> _EXERCISE OBJECTIVE_:
Output range, inclusive: from the line containing "apply bind_Ok_inv in Hrun as (l & d1 & Hread" to the line containing "Lemma DisableAvailableInventoryItem_step r". Restate those lines from the data below word for word and only those.

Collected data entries
○ ○ ○ ○
(* ===== verification/Stock.v ===== *)
(** * Inventory items over time

    An item is free, held by one order, sold to one order or taken off sale.  Every
    change of an item counts one version up and takes exactly one [item_edge]: it is
    held only when it was free, released or sold only for the order that held it until
    then, taken off sale and put back only while nobody holds it; and a sold item stays
    as it is. *)

From S2P Require Import Prelude Domain Schema Tx Tables Models QOrders QInventory QPayments QWallet QUsers.
From S2P Require Import QCatalog QBanks QDelivery UpdateStore AdminStore InventoryStore DeliveryStore PaymentStore.
From S2P Require Import WalletStore.
From S2P Require Import OrderService OrderStore PaymentEvents Steps Demo Lifecycle.

Inductive ItemState := Free | Held (order_id : Z) | SoldTo (order_id : Z) | Off.

Definition item_state (i : InventoryRow) : ItemState :=
  match i_status i, i_reserved_order_id i, i_sold_order_id i with
  | InventoryStatusAvailable, _, _ => Free
  | InventoryStatusReserved, Some o, _ => Held o
  | InventoryStatusSold, _, Some o => SoldTo o
  | _, _, _ => Off
  end.

Inductive item_edge : ItemState -> ItemState -> Prop :=
  | edge_reserve o : item_edge Free (Held o)
  | edge_release o : item_edge (Held o) Free
  | edge_sell o : item_edge (Held o) (SoldTo o)
  | edge_disable : item_edge Free Off
  | edge_enable : item_edge Off Free.

(** The goods themselves never change. *)
Definition item_identity (i : InventoryRow) :=
  (i_id i, i_product_id i, i_payload i, i_key_id i, i_nonce i, i_format i, i_key_version i, i_fingerprint i,
   i_imported_by i, i_created_at i).

(** The item has changed [n] times, each time along one edge. *)
Definition moved (n : nat) (i i' : InventoryRow) : Prop :=
  i_version i' = i_version i + Z.of_nat n /\ nsteps item_edge n (item_state i) (item_state i') /\
  item_identity i' = item_identity i /\ (n = O -> i' = i).

Definition item_step (i i' : InventoryRow) : Prop := exists n, moved n i i'.

Lemma moved_nothing i : moved 0 i i.
Proof. split_and!; [lia | constructor | done | done]. Qed.

Lemma moved_more n m a b c : moved n a b -> moved m b c -> moved (n + m) a c.
Proof.
  intros (Hv & Hp & Hi & Hz) (Hv' & Hp' & Hi' & Hz'). split_and!; [lia | by eapply nsteps_trans | congruence |].
  intros H0. rewrite Hz' by lia. apply Hz. lia.
Qed.

#[export] Instance item_step_preorder : PreOrder item_step.
Proof.
  split; [intros i; exists O; apply moved_nothing|].
  intros a b c [n Hn] [m Hm]. exists (n + m)%nat. by eapply moved_more.
Qed.

(** One statement, one edge, one version *)
Lemma one_move i i' :
  i_version i' = i_version i + 1 -> item_edge (item_state i) (item_state i') -> item_identity i' = item_identity i ->
  item_step i i'.
Proof. intros Hv He Hi. exists 1%nat. split_and!; [lia | by apply nsteps_once | done | done]. Qed.

Lemma reserve_step o t i : i_status i = InventoryStatusAvailable -> item_step i (reserve_item o t i).
Proof.
  intros Hs. apply one_move; [done | | done]. unfold item_state. rewrite Hs. constructor.
Qed.

Lemma reserved_state o i : reserved_for o i = true -> item_state i = Held o.
Proof.
  unfold reserved_for, item_state. rewrite andb_true_iff, !bool_decide_eq_true. by intros [-> ->].
Qed.

Lemma release_step o i : reserved_for o i = true -> item_step i (release_item i).
Proof.
  intros Hr. apply one_move; [done | | done]. rewrite (reserved_state o i Hr). constructor.
Qed.

Lemma sell_step o i : reserved_for o i = true -> item_step i (sell_item o i).
Proof.
  intros Hr. apply one_move; [done | | done]. rewrite (reserved_state o i Hr). constructor.
Qed.

(** ** The statements that move items *)

Lemma claim_selection_Ok product quantity env d l d' :
  db_wf d -> claim_selection product quantity env d = Ok l d' ->
  d' = d /\ 0 <= quantity /\ Z.of_nat (length l) <= quantity /\ NoDup (map i_id l) /\
  (forall k i, k ∈ map i_id l -> rows InventoryRow d !! k = Some i -> claimable d product i = true).
Proof.
  intros Hwf Hrun. unfold claim_selection in Hrun.
  apply bind_Ok_inv in Hrun as (d0 & d1 & Hread & Hrun). injection Hread as <- <-.
  apply bind_Ok_inv in Hrun as (c & d1 & [-> Hsub]%select_unlocked_Ok & Hrun).
  pose proof Hrun as (-> & Hq & Hl)%order_limit_Ok.
  destruct (selected_keys _ _ _ _ _ _ _ Hwf Hsub Hrun) as [Hnd Hin].
  split_and!; [done | done | | done | ].
  - rewrite Hl, length_take. lia.
  - intros k i Hk Hi. by apply (Hin k i Hk Hi).
Qed.

Lemma ClaimAvailableInventory_step o t p q :
  respects (under db_wf (evolves InventoryRow item_step)) (ClaimAvailableInventory o t p q).
Proof.
  intros env d ids d' Hrun Hwf. split; [by eapply (pres_claim_available (Rel := keeps db_wf))|].
  unfold ClaimAvailableInventory in Hrun.
  apply bind_Ok_inv in Hrun as (l & d1 & Hsel & Hrun).
  apply (claim_selection_Ok _ _ _ _ _ _ Hwf) in Hsel as (-> & _ & _ & Hnd & Hin).
  apply bind_Ok_inv in Hrun as (us & d2 & Hu & [_ <-]%ret_Ok_inv).
  eapply (update_rows_evolves _ _ _ _ _ _ _ _ Hnd); [|exact Hu].
  intros k i Hk Hi _. apply reserve_step. specialize (Hin k i Hk Hi). unfold claimable in Hin.
  rewrite !andb_true_iff, !bool_decide_eq_true in Hin. tauto.
Qed.

Lemma ClaimExactAvailableInventory_step o t p q :
  respects (under db_wf (evolves InventoryRow item_step)) (ClaimExactAvailableInventory o t p q).
Proof.
  intros env d ids d' Hrun Hwf. split; [by eapply (pres_claim_exact (Rel := keeps db_wf))|].
  unfold ClaimExactAvailableInventory in Hrun.
  apply bind_Ok_inv in Hrun as (l & d1 & Hsel & Hrun).
  apply (claim_selection_Ok _ _ _ _ _ _ Hwf) in Hsel as (-> & _ & _ & Hnd & Hin).
  destruct (_ =? q); apply bind_Ok_inv in Hrun as (us & d2 & Hu & [_ <-]%ret_Ok_inv).
  - eapply (update_rows_evolves _ _ _ _ _ _ _ _ Hnd); [|exact Hu].
    intros k i Hk Hi _. apply reserve_step. specialize (Hin k i Hk Hi). unfold claimable in Hin.
    rewrite !andb_true_iff, !bool_decide_eq_true in Hin. tauto.
  - injection Hu as _ <-. reflexivity.
Qed.

(** Each item held for an order is held through one mapping. *)
Lemma NoDup_held_items o d : db_wf d -> NoDup (held_items o d).
Proof.
  intros Hwf. unfold held_items. apply NoDup_select_by; [done|].
  unfold holds_reserved. intros m m' Hm Hm' Heq. rewrite !andb_true_iff in Hm, Hm'.
  destruct Hm as [[Hm _] _], Hm' as [[Hm' _] _]. simpl. unfold mappings_clash.
  rewrite Heq, Z.eqb_refl. replace (m_order_id m =? m_order_id m') with true by lia. done.
Qed.

Lemma held_items_reserved o d k i :
  k ∈ held_items o d -> rows InventoryRow d !! k = Some i -> reserved_for o i = true.
Proof.
  intros (m & -> & [Hm _]%elem_of_select)%list_elem_of_fmap Hi.
  unfold holds_reserved in Hm. rewrite Hi, !andb_true_iff in Hm. tauto.
Qed.

Lemma MarkExactReservedInventorySold_step o n :
  respects (under db_wf (evolves InventoryRow item_step)) (MarkExactReservedInventorySold o n).
Proof.
  intros env d ids d' Hrun Hwf. split; [by eapply (pres_sold (Rel := keeps db_wf))|].
  unfold MarkExactReservedInventorySold in Hrun.
  apply bind_Ok_inv in Hrun as (l & d1 & Hread & Hrun). injection Hread as <- <-.
  destruct (_ =? n); apply bind_Ok_inv in Hrun as (us & d2 & Hu & [_ <-]%ret_Ok_inv).
  - refine (update_rows_evolves _ _ _ _ _ _ _ _ _ _ Hu).
    + rewrite merge_sort_Permutation. by apply NoDup_held_items.
    + intros k i Hk Hi _. rewrite merge_sort_Permutation in Hk.
      apply sell_step. by eapply held_items_reserved.
  - injection Hu as _ <-. reflexivity.
Qed.

Lemma ReleaseReservedInventoryByOrder_step o :
  respects (under db_wf (evolves InventoryRow item_step)) (ReleaseReservedInventoryByOrder o).
Proof.
  apply respects_under; [preserve|].
  unfold ReleaseReservedInventoryByOrder. tx_auto. apply respects_update_rows_own; [apply _|].
  intros i Hi _. by eapply release_step.
Qed.

Lemma DisableAvailableInventoryItem_step r i v :
  respects (evolves InventoryRow item_step) (DisableAvailableInventoryItem r i v).
Proof.
  apply respects_update_own; [apply _|]. intros x [Hs _]%andb_true_iff _. apply bool_decide_eq_true in Hs.
  apply one_move; [done | | done]. unfold item_state. rewrite Hs. constructor.
Qed.

Lemma EnableDisabledInventoryItem_step i v :
  respects (evolves InventoryRow item_step) (EnableDisabledInventoryItem i v).
Proof.
  apply respects_update_own; [apply _|]. intros x [Hs _]%andb_true_iff _. apply bool_decide_eq_true in Hs.
  apply one_move; [done | | done]. unfold item_state. rewrite Hs. constructor.
Qed.
#[export] Hint Resolve DisableAvailableInventoryItem_step EnableDisabledInventoryItem_step : tx.

#[export] Instance preserved_items : Preserved (under db_wf (evolves InventoryRow item_step)).
Proof.
  preserved_statements; lazymatch goal with
  | |- respects _ (ClaimAvailableInventory _ _ _ _) => apply ClaimAvailableInventory_step
  | |- respects _ (ClaimExactAvailableInventory _ _ _ _) => apply ClaimExactAvailableInventory_step
  | |- respects _ (MarkExactReservedInventorySold _ _) => apply MarkExactReservedInventorySold_step
  | |- respects _ (ReleaseReservedInventoryByOrder _) => apply ReleaseReservedInventoryByOrder_step
  | |- _ => apply respects_under; [preserve | preserve]
  end.
Qed.

(** ** What holds of every history *)

(** C14: an item of stock is never lost and its contents never change.  Its version
    counts its changes, and each of them is one of the edges: it becomes held by an
    order only when it was free, it is released or sold only out of the hands of the
    order that holds it, and sold to that order; it is taken off sale only when free.
    So an order never takes over or receives an item that another one holds, and once
    an item is sold to an order nothing changes it again. *)
Theorem items_are_sold_once d d' k i :
  shop_steps d d' -> db_wf d -> rows InventoryRow d !! k = Some i ->
  exists i' n, rows InventoryRow d' !! k = Some i' /\ item_identity i' = item_identity i /\
    i_version i' = i_version i + Z.of_nat n /\ nsteps item_edge n (item_state i) (item_state i') /\
    (n = O -> i' = i) /\
    (forall o, item_state i = SoldTo o -> i' = i).
Proof.
  intros Hs Hwf Hi.
  destruct (shop_steps_ok (under db_wf (evolves InventoryRow item_step)) d d' Hs Hwf) as [_ Hev].
  destruct (Hev k i Hi) as (i' & Hi' & n & Hv & Hp & Hid & Hz). exists i', n. split_and!; [done..|].
  intros o Ho. rewrite Ho in Hp. apply Hz. inversion Hp as [|? ? ? ? He]; [done | inversion He].
Qed.

Lemma items_are_sold_once_witness :
  exists i', rows InventoryRow delivered !! 1 = Some i' /\ item_state i' = SoldTo 1 /\
    nsteps item_edge 2 Free (item_state i').
Proof.
  destruct (rows InventoryRow shop !! 1) as [i|] eqn:Hi; [|vm_compute in Hi; discriminate].
  destruct (items_are_sold_once shop delivered 1 i) as (i' & n & Hi' & _ & Hv & Hp & _); [exact sale_steps | exact shop_wf | exact Hi |].
  exists i'. split; [exact Hi'|]. vm_compute in Hi. injection Hi as <-. vm_compute in Hi'. injection Hi' as <-.
  split; [reflexivity|]. change (3 = 1 + Z.of_nat n) in Hv. replace n with 2%nat in Hp by lia. exact Hp.
Defined.
Lemma completed_not_claimed u t sb env d r c d' :
  rows ReceiptRow d !! u = Some r -> rt_status r = ReceiptCompleted ->
  claim_update_tx u t sb env d = Ok c d' -> c = UpdateDuplicateCompleted /\ rows ReceiptRow d' !! u = Some r.
Proof.
  intros Hr Hs Hrun. unfold claim_update_tx in Hrun.
  apply bind_Ok_inv in Hrun as (n & d1 & Hins & Hrun).
  assert (Hr1 : rows ReceiptRow d1 !! u = Some r).
  { eapply (settled_forever receipt_open receipt_identity rt_attempts); [|exact Hr | by unfold receipt_open; rewrite Hs].
    by eapply (pres_insert_receipt (Rel := evolves ReceiptRow receipt_step)). }
  apply bind_Ok_inv in Hrun as (r1 & d2 & [-> Hr2]%get_row_Ok & Hrun).
  rewrite Hr1 in Hr2. injection Hr2 as <-. rewrite Hs in Hrun.
  apply ret_Ok_inv in Hrun as [<- <-]. done.
Qed.

(** ** What holds of every history *)

(** C23: a claim of a Telegram update answers from the stored receipt alone: a new,
    a failed or an abandoned update is claimed and its receipt restarted with one
    more attempt, an update another worker is processing or has completed is a
    duplicate and its receipt is left alone. *)
Theorem ClaimUpdate_decides u t sb env d :
  tbl_wf ReceiptRow d -> 0 <= u -> nonblank t = true -> env_begin env = Connected -> env_commit env = CommitOk ->
  exists d', ClaimUpdate u t sb env d = (inr (claim_decision (rows ReceiptRow d !! u) sb), d') /\
    rows ReceiptRow d' !! u =
      match claim_decision (rows ReceiptRow d !! u) sb with
      | UpdateClaimed =>
          Some (claimed_receipt (env_clock env)
                  (default (mkReceiptRow u t ReceiptReceived 0 None None None) (rows ReceiptRow d !! u)))
      | _ => rows ReceiptRow d !! u
      end.
Proof.
  intros Hwf Hu Ht Hb Hc. destruct (claim_update_decides u t sb env d Hwf Hu Ht) as (d' & Hrun & Hrow).
  exists d'. split; [|exact Hrow]. unfold ClaimUpdate, WithinTransaction. by rewrite Hb, Hrun, Hc.
Qed.

Lemma ClaimUpdate_decides_witness :
  exists d', ClaimUpdate 101 "message" 0 (calm 5) shop = (inr UpdateDuplicateProcessing, d').
Proof.
  destruct (ClaimUpdate_decides 101 "message" 0 (calm 5) shop) as (d' & Hc & _);
    [apply (wf_receipts _ shop_wf) | lia | reflexivity | reflexivity | reflexivity |].
  exists d'. exact Hc.
Defined.

(** An update that was completed once is never processed again: its receipt is
    final, and whatever happened since, no later claim of it succeeds. *)
Theorem completed_updates_are_never_reclaimed d d' u t sb env r :
  shop_steps d d' -> rows ReceiptRow d !! u = Some r -> rt_status r = ReceiptCompleted ->
  rows ReceiptRow d' !! u = Some r /\ (ClaimUpdate u t sb env d').1 <> inr UpdateClaimed.
Proof.
  intros Hs Hr Hc.
  assert (Hr' : rows ReceiptRow d' !! u = Some r).
  { eapply (settled_forever receipt_open receipt_identity rt_attempts); [|exact Hr | by unfold receipt_open; rewrite Hc].
    by apply (shop_steps_ok (evolves ReceiptRow receipt_step)). }
  split; [done|]. unfold ClaimUpdate, WithinTransaction.
  destruct (env_begin env); [| done ..]. destruct (claim_update_tx u t sb env d') as [c d1|e] eqn:E; [|done].
  destruct (completed_not_claimed _ _ _ _ _ _ _ _ Hr' Hc E) as [-> _]. by destruct (env_commit env).
Qed.

(** C24: a payment event keeps for ever the evidence it arrived with, is tried at
    most [max_attempts] times, and once it is completed, sent to review or given up
    it is never reopened. *)
Theorem payment_events_are_decided_once d d' k e :
  shop_steps d d' -> db_wf d -> rows PaymentEventRow d !! k = Some e ->
  exists e', rows PaymentEventRow d' !! k = Some e' /\ event_identity e' = event_identity e /\
    ev_attempts e <= ev_attempts e' <= ev_max_attempts e /\ (event_open e = false -> e' = e).
Proof.
  intros Hs Hwf He.
  destruct (shop_steps_ok (under db_wf (evolves PaymentEventRow event_step)) d d' Hs Hwf) as [Hwf' Hev].
  destruct (Hev k e He) as (e' & He' & Hst). exists e'. split; [done|].
  pose proof (wf_check _ _ (wf_events _ Hwf') k e' He') as Hc. simpl in Hc. unfold payment_events_check in Hc.
  assert (ev_attempts e' <= ev_max_attempts e') by (rewrite !andb_true_iff in Hc; destruct_and! Hc; lia).
  destruct Hst as [-> | (Ho & Hi & Hm)]; [by split_and!; try lia|].
  assert (ev_max_attempts e' = ev_max_attempts e) by (unfold event_identity in Hi; congruence).
  split_and!; [done | lia | lia | congruence].
Qed.

Lemma payment_events_are_decided_once_witness :
  exists e', rows PaymentEventRow event_paid !! 1 = Some e' /\ ev_attempts e' <= 5.
Proof.
  assert (exists e, rows PaymentEventRow notified !! 1 = Some e /\ ev_max_attempts e = 5) as (e & He & Hm)
    by (eexists; split; [vm_compute; reflexivity | reflexivity]).
  assert (Hwf : db_wf notified) by decide_wf.
  assert (Hs : shop_steps notified event_paid) by history.
  destruct (payment_events_are_decided_once notified event_paid 1 e Hs Hwf He) as (e' & He' & _ & Ha & _).
  exists e'. split; [exact He'|]. lia.
Defined.

(** C25: a top-up keeps its wallet, amount and reference, and once it is credited
    nothing changes it again: it is credited at most once. *)
Theorem topups_are_credited_once d d' k t :
  shop_steps d d' -> rows TopupRow d !! k = Some t ->
  exists t', rows TopupRow d' !! k = Some t' /\ topup_identity t' = topup_identity t /\
    (tp_status t = TopupCredited -> t' = t).
Proof.
  intros Hs Ht. destruct (shop_steps_ok (evolves TopupRow topup_step) d d' Hs k t Ht) as (t' & Ht' & Hst).
  exists t'. split; [done|]. destruct Hst as [-> | (Ho & Hi & _)]; [done|]. split; [done|].
  intros Hc. unfold topup_open in Ho. by rewrite Hc in Ho.
Qed.

Lemma topups_are_credited_once_witness :
  exists t', rows TopupRow wallet_paid !! 1 = Some t' /\ tp_status t' = TopupCredited.
Proof.
  destruct (rows TopupRow funded !! 1) as [t|] eqn:Ht; [|vm_compute in Ht; discriminate].
  destruct (topups_are_credited_once funded wallet_paid 1 t) as (t' & Ht' & _ & Hc); [history | exact Ht |].
  exists t'. split; [exact Ht'|]. assert (tp_status t = TopupCredited) as Hs by (vm_compute in Ht; by injection Ht as <-).
  by rewrite (Hc Hs).
Defined.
○ ○ ○ ○
> _RESULT BELOW_:
  apply bind_Ok_inv in Hrun as (l & d1 & Hread & Hrun). injection Hread as <- <-.
  destruct (_ =? n); apply bind_Ok_inv in Hrun as (us & d2 & Hu & [_ <-]%ret_Ok_inv).
  - refine (update_rows_evolves _ _ _ _ _ _ _ _ _ _ Hu).
    + rewrite merge_sort_Permutation. by apply NoDup_held_items.
    + intros k i Hk Hi _. rewrite merge_sort_Permutation in Hk.
      apply sell_step. by eapply held_items_reserved.
  - injection Hu as _ <-. reflexivity.
Qed.

Lemma ReleaseReservedInventoryByOrder_step o :
  respects (under db_wf (evolves InventoryRow item_step)) (ReleaseReservedInventoryByOrder o).
Proof.
  apply respects_under; [preserve|].
  unfold ReleaseReservedInventoryByOrder. tx_auto. apply respects_update_rows_own; [apply _|].
  intros i Hi _. by eapply release_step.
Qed.

Lemma DisableAvailableInventoryItem_step r i v :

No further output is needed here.